La sentenza impugnata va annullata senza rinvio perché il fatto addebitato all’imputato non sussiste.

Quanto alle eccezioni in rito esse sono tutte infondate, sul punto sono pienamente condivisibili le argomentazioni esposte prima dal GIP e poi dalla Corte d’Appello, e, comunque, anche se non si tenesse in conto il verbale redatto il giorno (omissis) alla ore 04.00 dagli ufficiale di P.G. procedenti i quali davano atto (sia pure con riferimento all’attività di perquisizione dell’autovettura finalizzata al rinvenimento di sostanze stupefacenti) di avere avvisato l’imputato della facoltà di farsi assistere da un difensore di fiducia, l’eccezione risulta tardiva in quanto doveva essere sollevata immediatamente dopo il compimento (182, 2 comma c.p.p.), e, quindi, almeno in sede di opposizione al decreto penale di condanna.

Altrettanto dicasi in ordine all’eccezione dell’omesso avviso di deposito degli atti, la motivazione della Corte territoriale è corretta in quanto aderente sia al dato normativo che alla giurisprudenza di questa Corte.

Relativamente al secondo motivo, concernente la responsabilità penale, dato di fatto certo, in quanto comprovato dal risultato delle analisi sui liquidi biologici, è che il ricorrente avesse assunto sostanze stupefacenti, ma la circostanza di fatto, presupposto indispensabile ad integrare il reato contestato, che l’A. si trovasse alla guida di un’autovettura, è stata solo desunta con argomentazione che non regge al vaglio di tenuta logica da parte di questo Collegio.

Invero, dagli atti non emerge che il ricorrente fosse stato fermato mentre era alla guida o che, quanto meno, fosse stato avvistato alla guida di un’autovettura prima di essere fermato dagli agenti operanti nell’area di sosta. Emerge, invece, che, nel momento del controllo, egli si trovava in auto insieme alla fidanzata fermo in un’area di sosta.
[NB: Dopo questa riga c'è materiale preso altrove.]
Lemma coalesce_left_spec brk m hf hl ff lf l b sz r fl :
  Core brk m hf hl ff lf (l ++ [Blk b sz true] ++ r) fl ->
  fl ≡ₚ free_addrs (l ++ r) -> no_adj (flags l) ->
  exists p s', coalesce_left b (St brk m hf hl ff lf) = Ok (p, s') /\
               left_post brk m hf l sz r p s'.
Proof.
  intros C Hfl Hadj.
  assert (Hin : Blk b sz true ∈ l ++ [Blk b sz true] ++ r) by set_solver.
  pose proof (core_is_first _ _ _ _ _ _ _ _ _ _ C) as Hfirst.
  pose proof (core_is_last _ _ _ _ _ _ _ _ _ _ C) as Hlast.
  pose proof (core_tag _ C _ Hin) as [Ht _]. pose proof (core_header _ C _ Hin) as Hreg.
  pose proof (core_even _ C _ Hin) as He. pose proof (core_in _ C _ Hin) as (?&?&Hok).
  unfold b_end in *; cbn [b_addr b_size b_alloc] in *.
  pose proof (core_pos C) as Hp. pose proof (core_high C) as Hh.
  unfold coalesce_left. mm_run. rewrite Hfirst.
  destruct l as [|[p psz pal] l _] using rev_ind.
  { rewrite bool_decide_true by done. mm_run.
    destruct (coalesce_left_alone _ _ _ _ _ _ _ _ _ _ _ C Hfl I) as (s' & E & Hpost). eauto. }
  rewrite bool_decide_false by (by destruct l). mm_run.
  assert (Hpin : Blk p psz pal ∈ (l ++ [Blk p psz pal]) ++ [Blk b sz true] ++ r) by set_solver.
  pose proof (core_tag _ C _ Hpin) as [Htp Hfp]. pose proof (core_header _ C _ Hpin) as Hregp.
  pose proof (core_footer _ C _ Hpin) as Hregf.
  pose proof (core_even _ C _ Hpin) as Hep. pose proof (core_in _ C _ Hpin) as (?&?&Hokp).
  assert (Hbp : b = p + psz).
  { destruct (core_at _ _ _ _ _ _ _ _ _ _ C) as (Hl & _ & _).
    apply layout_app in Hl as (c & _ & Hl). destruct Hl as (<- & _ & E). by unfold b_end in E. }
  unfold b_end in *; cbn [b_addr b_size b_alloc] in *. subst b.
  assert (Hf8 : padd (p + psz) (- SIZEOF_SIZE_T) = p + psz - 8).
  { unfold SIZEOF_SIZE_T. rewrite padd_small by (destruct Hokp; lia). lia. }
  pose proof Hokp as [? ?]. pose proof Hok as [? ?].
  rewrite Hf8, bind_ld, Hfp by done. unfold clear_bit0. rewrite land_not1_flag by apply Hep.
  replace (padd (p + psz) (- psz)) with p by (rewrite padd_small; lia). mm_run.
  destruct pal; cbn [negb].
  { mm_run. eexists. eapply coalesce_left_alone; [done..|]. unfold flags. rewrite fmap_app; simpl.
    rewrite <- app_assoc. simpl. apply no_adj_app. split; [|simpl; auto].
    unfold flags in Hadj. by rewrite fmap_app in Hadj. }
  mm_run.
  assert (Hpfl : p ∈ fl).
  { apply (free_in_list _ _ (Blk p psz false) Hfl); [set_solver|done]. }
  apply list_elem_of_split in Hpfl as (l1 & l2 & ->).
  assert (size_ok (psz + sz)) by (split; [Z.to_euclidean_division_equations|]; lia).
  rewrite <- app_assoc in C. simpl app in C.
  destruct (merge_spec brk m hf hl ff lf l [Blk p psz false; Blk (p + psz) sz true] r
              l1 p l2 p (p + psz) (psz + sz) Hlast C) as (m' & ff' & lf' & hl' & E & C' & Hp'); try done.
  { simpl. unfold b_end; simpl. split_and!; try done; lia. }
  { intros c [->|[->|[]%elem_of_nil]%elem_of_cons]%elem_of_cons; [by left|right]. simpl.
    intros Hb. destruct (core_free C _ Hb) as [s1 Hb1].
    assert (Hin' : Blk (p + psz) sz true ∈ l ++ Blk p psz false :: Blk (p + psz) sz true :: r) by set_solver.
    by pose proof (layout_addr_inj _ _ _ _ _ (core_layout C) Hin' Hb1 eq_refl). }
  exists p. eexists. split.
  - etransitivity; [|exact E]. rewrite (wrapU_small 64 (psz + sz)) by lia.
    unfold merge_code, bind. destruct (remove_from_freelist p _) as [[? ?]|]; [|done].
    unfold gets, ret. cbv beta iota. destruct (p + psz =? mm_heap_last m0); reflexivity.
  - exists m', hl', ff', lf', l, (psz + sz), (l1 ++ l2).
    split; [done|]. split; [done|].
    pose proof (core_nodup C) as Hn. rewrite <- Permutation_middle in Hn.
    apply NoDup_cons in Hn as [Hpn _]. split; [done|].
    split; [rewrite <- app_assoc in Hfl; by eapply free_addrs_free|].
    split; [rewrite allocs_app; simpl; by rewrite app_nil_r|].
    split; [unfold flags in *; by rewrite fmap_app in Hadj|]. split; [lia|].
    eapply pay_same_sub; [|done]. intros b Hb Hal. set_unfold. naive_solver.
Qed.
End Proofs.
Non è riportato alcun dato di segno opposto nella sentenza di primo grado, ed, in quella di appello si afferma “…è argomento capzioso quello difensivo secondo cui l’accertamento è stato effettuato mentre l’autovettura era in sosta nell’area di servizio e quindi l’imputato in quel momento non era alla guida. D’altronde è implausibile (non l’invoca neppure l’appellante) l’ipotesi che l’assunzione di plurime droghe sia avvenuta in quel preciso contesto spazio temporale, immediatamente prima del controllo, sì da escludere la consumazione del reato…“.

Ebbene, l’affermazione, ancorché sostenibile in via di ipotesi, non è suffragata da dati oggettivi, il che determina un vizio di motivazione. Ed invero, poiché non è dato sapere se gli agenti abbiano controllato l’autovettura con a bordo il ricorrente e la fidanzata proprio nel momento in cui si fermava, non si può escludere che l’assunzione delle sostanze stupefacenti possa essere avvenuta proprio durante la sosta nell’area di servizio e non prima che l’A. si fosse posto alla guida dell’auto.

E non è affatto vero che l’imputato non abbia invocato l’assunzione come avvenuta in quel contesto; invero, l’eccezione è oggetto specifico del secondo motivo dell’atto del gravame di merito.

Essendo questo il quadro probatorio evincibile dagli atti, si impone l’annullamento della sentenza senza rinvio.

P.Q.M.

Annulla senza rinvio la sentenza impugnata perché il fatto ascritto all’imputato non sussiste.